Elezioni e propaganda
Non è un caso che la campagna contro bici e monopattini arrivi a ridosso delle elezioni. L’immagine è chiara: il sindaco che tutela i bambini davanti alle scuole, che difende i pedoni, che si erge a garante della legalità. Una scena perfetta per conquistare voti tra i ciclisti e tra chi teme le strade insicure. Ma lo stesso sindaco dimentica, volutamente, che la sua amministrazione si regge su milioni di euro provenienti da strumenti che violano lo stesso Codice che oggi brandisce come spada. Legalità a senso unico, insomma. A chi serve? Non certo a chi paga le multe. Non certo a chi transita ignaro su strade presidiate da apparecchi non conformi.
Il doppio volto della legge

Qui sta l’ipocrisia: un cittadino che modifica una bici rischia il sequestro immediato. Ma un Comune che utilizza autovelox non omologati non subisce alcuna conseguenza, né amministrativa né penale, se non quelle, ancora troppo rare – che qualche tribunale coraggioso inizia a riconoscere.
Il principio di uguaglianza sancito dall’articolo 3 della Costituzione viene calpestato. Le regole valgono solo per i deboli, mai per le istituzioni. Eppure il danno giuridico ed economico prodotto da verbali illegittimi è enorme: milioni di euro sottratti ingiustamente ai cittadini, violazioni sistematiche del diritto di difesa, falsità documentali laddove nei verbali si attesta una inesistente “omologazione”.
La verità che non si vuole dire
Sicuramente esiste chi circola con biciclette elettriche o monopattini non omologati, pratica pericolosa e illegale che va repressa. Ma parliamo di una minoranza, non certo della massa degli utenti della strada. Spesso si tratta di persone che non possono permettersi un’auto, che scelgono soluzioni economiche per spostarsi. Non generano alcun gettito per il Comune, perché non passano sotto i velox e non alimentano la macchina delle multe. È qui che il discorso cambia: il Sindaco Mario Conte preferisce puntare il dito contro pochi cittadini marginali piuttosto che affrontare il nodo vero, spostare il dibattito degli autovelox non omologati che ogni anno producono milioni di euro di entrate.

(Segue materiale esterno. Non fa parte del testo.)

Definition manual_function_map_1 : list symbol :=
  [Sym (Since 12050) "cuCtxCreate" "cuCtxCreate_v4";
   Sym (Since 12050) "cuCtxCreate_v4" "cuCtxCreate_v4";
   Sym (Before 12050) "cuCtxCreate" "cuCtxCreate_v2";
   Sym Always "cuCtxCreate_v2" "cuCtxCreate_v2";
   Sym Always "cuCtxPushCurrent" "cuCtxPushCurrent_v2";
   Sym Always "cuCtxPopCurrent" "cuCtxPopCurrent_v2";
   Sym Always "cuOccupancyMaxPotentialBlockSize" "cuOccupancyMaxPotentialBlockSize";
   Sym Always "cuOccupancyMaxPotentialBlockSizeWithFlags" "cuOccupancyMaxPotentialBlockSizeWithFlags";
   Sym Always "cuMemExportToShareableHandle" "cuMemExportToShareableHandle";
   Sym Always "cuMemImportFromShareableHandle" "cuMemImportFromShareableHandle";
   Sym Always "cuMemPoolExportToShareableHandle" "cuMemPoolExportToShareableHandle";
   Sym Always "cuMemPoolImportFromShareableHandle" "cuMemPoolImportFromShareableHandle";
   Sym Always "cuProfilerInitialize" "cuProfilerInitialize";
   Sym Always "cuProfilerStart" "cuProfilerStart";
   Sym Always "cuProfilerStop" "cuProfilerStop";
   Sym Always "cuStreamCreateWithPriority" "cuStreamCreateWithPriority";
   Sym Always "cuStreamDestroy" "cuStreamDestroy";
   Sym Always "cuEventDestroy" "cuEventDestroy";
   Sym Always "cuEventDestroy_v2" "cuEventDestroy_v2";
   Sym Always "cuEventElapsedTime" "cuEventElapsedTime";
   Sym Always "cuMemPoolSetAttribute" "cuMemPoolSetAttribute";
   Sym Always "cuMemPoolGetAttribute" "cuMemPoolGetAttribute";
   Sym Always "cuStreamQuery" "cuStreamQuery";
   Sym Always "cuStreamQuery_ptsz" "cuStreamQuery_ptsz";
   Sym Always "cuMemAllocHost" "cuMemAllocHost_v2";
   Sym Always "cuMemAllocHost_v2" "cuMemAllocHost_v2";
   Sym Always "cuMemFree" "cuMemFree_v2";
   Sym Always "cuMemFree_v2" "cuMemFree_v2";
   Sym Always "cuMemFreeHost" "cuMemFreeHost";
   Sym Always "cuMemHostAlloc" "cuMemHostAlloc";
   Sym Always "cuMemHostGetDevicePointer" "cuMemHostGetDevicePointer_v2";
   Sym Always "cuMemHostGetDevicePointer_v2" "cuMemHostGetDevicePointer_v2";
   Sym Always "cuMemHostGetFlags" "cuMemHostGetFlags";
   Sym Always "cuMemHostRegister" "cuMemHostRegister";
   Sym Always "cuMemHostRegister_v2" "cuMemHostRegister_v2";
   Sym Always "cuMemHostUnregister" "cuMemHostUnregister";
   Sym Always "cuMemGetAddressRange" "cuMemGetAddressRange";
   Sym Always "cuMemGetInfo" "cuMemGetInfo";
   Sym Always "cuMemAdvise" "cuMemAdvise";
   Sym Always "cuMemPrefetchAsync" "cuMemPrefetchAsync";
   Sym Always "cuMemPrefetchAsync_ptsz" "cuMemPrefetchAsync_ptsz";
   Sym Always "cuMemRangeGetAttributes" "cuMemRangeGetAttributes";
   Sym Always "cuArrayCreate" "cuArrayCreate_v2";
   Sym Always "cuArrayCreate_v2" "cuArrayCreate_v2";
   Sym Always "cuArray3DCreate" "cuArray3DCreate_v2";
   Sym Always "cuArray3DCreate_v2" "cuArray3DCreate_v2";
   Sym Always "cuArray3DGetDescriptor" "cuArray3DGetDescriptor_v2";
   Sym Always "cuArray3DGetDescriptor_v2" "cuArray3DGetDescriptor_v2";
   Sym Always "cuDeviceGetUuid" "cuDeviceGetUuid_v2";
   Sym Always "cuDeviceTotalMem" "cuDeviceTotalMem_v2";
   Sym Always "cuDevicePrimaryCtxRetain" "cuDevicePrimaryCtxRetain";
   Sym Always "cuDevicePrimaryCtxRelease" "cuDevicePrimaryCtxRelease_v2";
   Sym Always "cuDevicePrimaryCtxRelease_v2" "cuDevicePrimaryCtxRelease_v2";
   Sym Always "cuDevicePrimaryCtxSetFlags" "cuDevicePrimaryCtxSetFlags_v2";
   Sym Always "cuDevicePrimaryCtxReset" "cuDevicePrimaryCtxReset_v2";
   Sym Always "cuDevicePrimaryCtxReset_v2" "cuDevicePrimaryCtxReset_v2";
   Sym Always "cuMemcpyHtoD" "cuMemcpyHtoD_v2";
   Sym Always "cuMemcpyHtoD_v2" "cuMemcpyHtoD_v2";
   Sym Always "cuMemcpy" "cuMemcpy";
   Sym Always "cuMemcpy_ptds" "cuMemcpy";
   Sym Always "cuMemcpyDtoH" "cuMemcpyDtoH_v2";
   Sym Always "cuMemcpyDtoH_v2" "cuMemcpyDtoH_v2";
   Sym Always "cuMemcpyDtoA" "cuMemcpyDtoA_v2";
   Sym Always "cuMemcpyDtoA_v2" "cuMemcpyDtoA_v2";
   Sym Always "cuMemcpyAtoD" "cuMemcpyAtoD_v2";
   Sym Always "cuMemcpyAtoD_v2" "cuMemcpyAtoD_v2";
   Sym Always "cuMemcpyAtoH" "cuMemcpyAtoH_v2";
   Sym Always "cuMemcpyAtoH_v2" "cuMemcpyAtoH_v2";
   Sym Always "cuMemcpyAtoA" "cuMemcpyAtoA_v2";
   Sym Always "cuMemcpyAtoA_v2" "cuMemcpyAtoA_v2";
   Sym Always "cuMemcpy2D" "cuMemcpy2D_v2";
   Sym Always "cuMemcpy2D_v2" "cuMemcpy2D_v2";
   Sym Always "cuMemcpy2DUnaligned" "cuMemcpy2DUnaligned_v2";
   Sym Always "cuMemcpy2DUnaligned_v2" "cuMemcpy2DUnaligned_v2";
   Sym Always "cuMemcpy2DAsync" "cuMemcpy2DAsync_v2";
   Sym Always "cuMemcpy2DAsync_v2" "cuMemcpy2DAsync_v2";
   Sym Always "cuMemcpy2DAsync_ptsz" "cuMemcpy2DAsync_v2";
   Sym Always "cuMemcpy3D" "cuMemcpy3D_v2";
   Sym Always "cuMemcpy3D_v2" "cuMemcpy3D_v2";
   Sym Always "cuMemcpy3DAsync" "cuMemcpy3DAsync_v2";
   Sym Always "cuMemcpy3DAsync_v2" "cuMemcpy3DAsync_v2";
   Sym Always "cuMemcpy3DAsync_ptsz" "cuMemcpy3DAsync_v2";
   Sym Always "cuMemcpy3DPeer" "cuMemcpy3DPeer";
   Sym Always "cuMemcpy3DPeer_ptds" "cuMemcpy3DPeer";
   Sym Always "cuMemcpy3DPeerAsync" "cuMemcpy3DPeerAsync";
   Sym Always "cuMemcpy3DPeerAsync_ptsz" "cuMemcpy3DPeerAsync";
   Sym Always "cuPointerGetAttribute" "cuPointerGetAttribute";
   Sym Always "cuPointerSetAttribute" "cuPointerSetAttribute";
   Sym Always "cuGetExportTable" "cuGetExportTable";
   Sym Always "cuModuleLoad" "cuModuleLoad";
   Sym Always "cuModuleLoadData" "cuModuleLoadData";
   Sym Always "cuModuleLoadFatBinary" "cuModuleLoadFatBinary";
   Sym Always "cuModuleLoadDataEx" "cuModuleLoadDataEx";
   Sym Always "cuLibraryLoadData" "cuLibraryLoadData";
   Sym Always "cuLibraryLoadFromFile" "cuLibraryLoadFromFile";
   Sym Always "cuLibraryGetKernelCount" "cuLibraryGetKernelCount";
   Sym Always "cuLibraryEnumerateKernels" "cuLibraryEnumerateKernels";
   Sym Always "cuLinkCreate" "cuLinkCreate_v2";
   Sym Always "cuLinkAddData" "cuLinkAddData_v2";
   Sym Always "cuLinkAddFile" "cuLinkAddFile_v2";
   Sym Always "cuLaunchKernel" "cuLaunchKernel";
   Sym Always "cuLaunchKernelEx" "cuLaunchKernelEx";
   Sym Always "cuLaunchCooperativeKernel_ptsz" "cuLaunchCooperativeKernel_ptsz";
   Sym Always "cuMemcpyAsync" "cuMemcpyAsync";
   Sym Always "cuMemcpyAsync_ptsz" "cuMemcpyAsync";
   Sym Always "cuMemcpyHtoDAsync" "cuMemcpyHtoDAsync_v2";
   Sym Always "cuMemcpyHtoDAsync_v2" "cuMemcpyHtoDAsync_v2";
   Sym Always "cuMemcpyDtoHAsync" "cuMemcpyDtoHAsync_v2";
   Sym Always "cuMemcpyDtoHAsync_v2" "cuMemcpyDtoHAsync_v2";
   Sym Always "cuMemcpyAtoHAsync" "cuMemcpyAtoHAsync_v2";
   Sym Always "cuStreamWaitValue32" "cuStreamWaitValue32_v2";
   Sym Always "cuStreamWaitValue64" "cuStreamWaitValue64_v2";
   Sym Always "cuStreamWaitEvent" "cuStreamWaitEvent";
   Sym Always "cuStreamWaitEvent_ptsz" "cuStreamWaitEvent_ptsz";
   Sym Always "cuEventRecord" "cuEventRecord";
   Sym Always "cuEventRecord_ptsz" "cuEventRecord_ptsz";
   Sym Always "cuEventRecordWithFlags" "cuEventRecordWithFlags";
   Sym Always "cuEventRecordWithFlags_ptsz" "cuEventRecordWithFlags_ptsz";
   Sym Always "cuStreamWriteValue32" "cuStreamWriteValue32_v2";
   Sym Always "cuStreamWriteValue64" "cuStreamWriteValue64_v2";
   Sym Always "cuStreamBatchMemOp" "cuStreamBatchMemOp_v2";
   Sym Always "cuStreamGetCaptureInfo" "cuStreamGetCaptureInfo";
   Sym Always "cuStreamGetCaptureInfo_v2" "cuStreamGetCaptureInfo_v2";
   Sym Always "cuStreamGetCaptureInfo_v3" "cuStreamGetCaptureInfo_v3";
   Sym Always "cuCtxSynchronize" "cuCtxSynchronize";
   Sym Always "cuStreamSynchronize" "cuStreamSynchronize";
   Sym Always "cuStreamSynchronize_ptsz" "cuStreamSynchronize_ptsz";
   Sym Always "cuStreamGetDevice_ptsz" "cuStreamGetDevice_ptsz";
   Sym Always "cuEventQuery" "cuEventQuery";
   Sym Always "cuEventSynchronize" "cuEventSynchronize";
   Sym Always "cuGetErrorName" "cuGetErrorName";
   Sym Always "cuGetErrorString" "cuGetErrorString";
   Sym Always "cuGraphAddKernelNode" "cuGraphAddKernelNode_v2";
   Sym Always "cuGraphAddKernelNode_v2" "cuGraphAddKernelNode_v2";
   Sym (Before 12030) "cuGraphGetEdges" "cuGraphGetEdges";
   Sym (Before 12030) "cuGraphNodeGetDependencies" "cuGraphNodeGetDependencies";
   Sym (Before 12030) "cuGraphNodeGetDependentNodes" "cuGraphNodeGetDependentNodes";
   Sym Always "cuGraphAddNode" "cuGraphAddNode"].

Altvelox lo dice da anni: la sicurezza stradale non si costruisce con strumenti illegittimi. Si costruisce con piani del traffico ben fatti, con infrastrutture sicure, con controlli seri e non con cassa automatica e ovviamente neppure la FIAB chiede al Sindaco Conte il PUT e PGTU mai predisposti e aggiornati.
Il sindaco Conte può anche presentarsi come difensore del Codice della Strada contro bici e monopattini. Ma la verità è che ignora lo stesso Codice quando si tratta di autovelox. E finché questa contraddizione resterà irrisolta, ogni stretta sarà solo propaganda. Legalità vera significa applicare la legge per tutti: ciclisti, automobilisti e soprattutto pubbliche amministrazioni.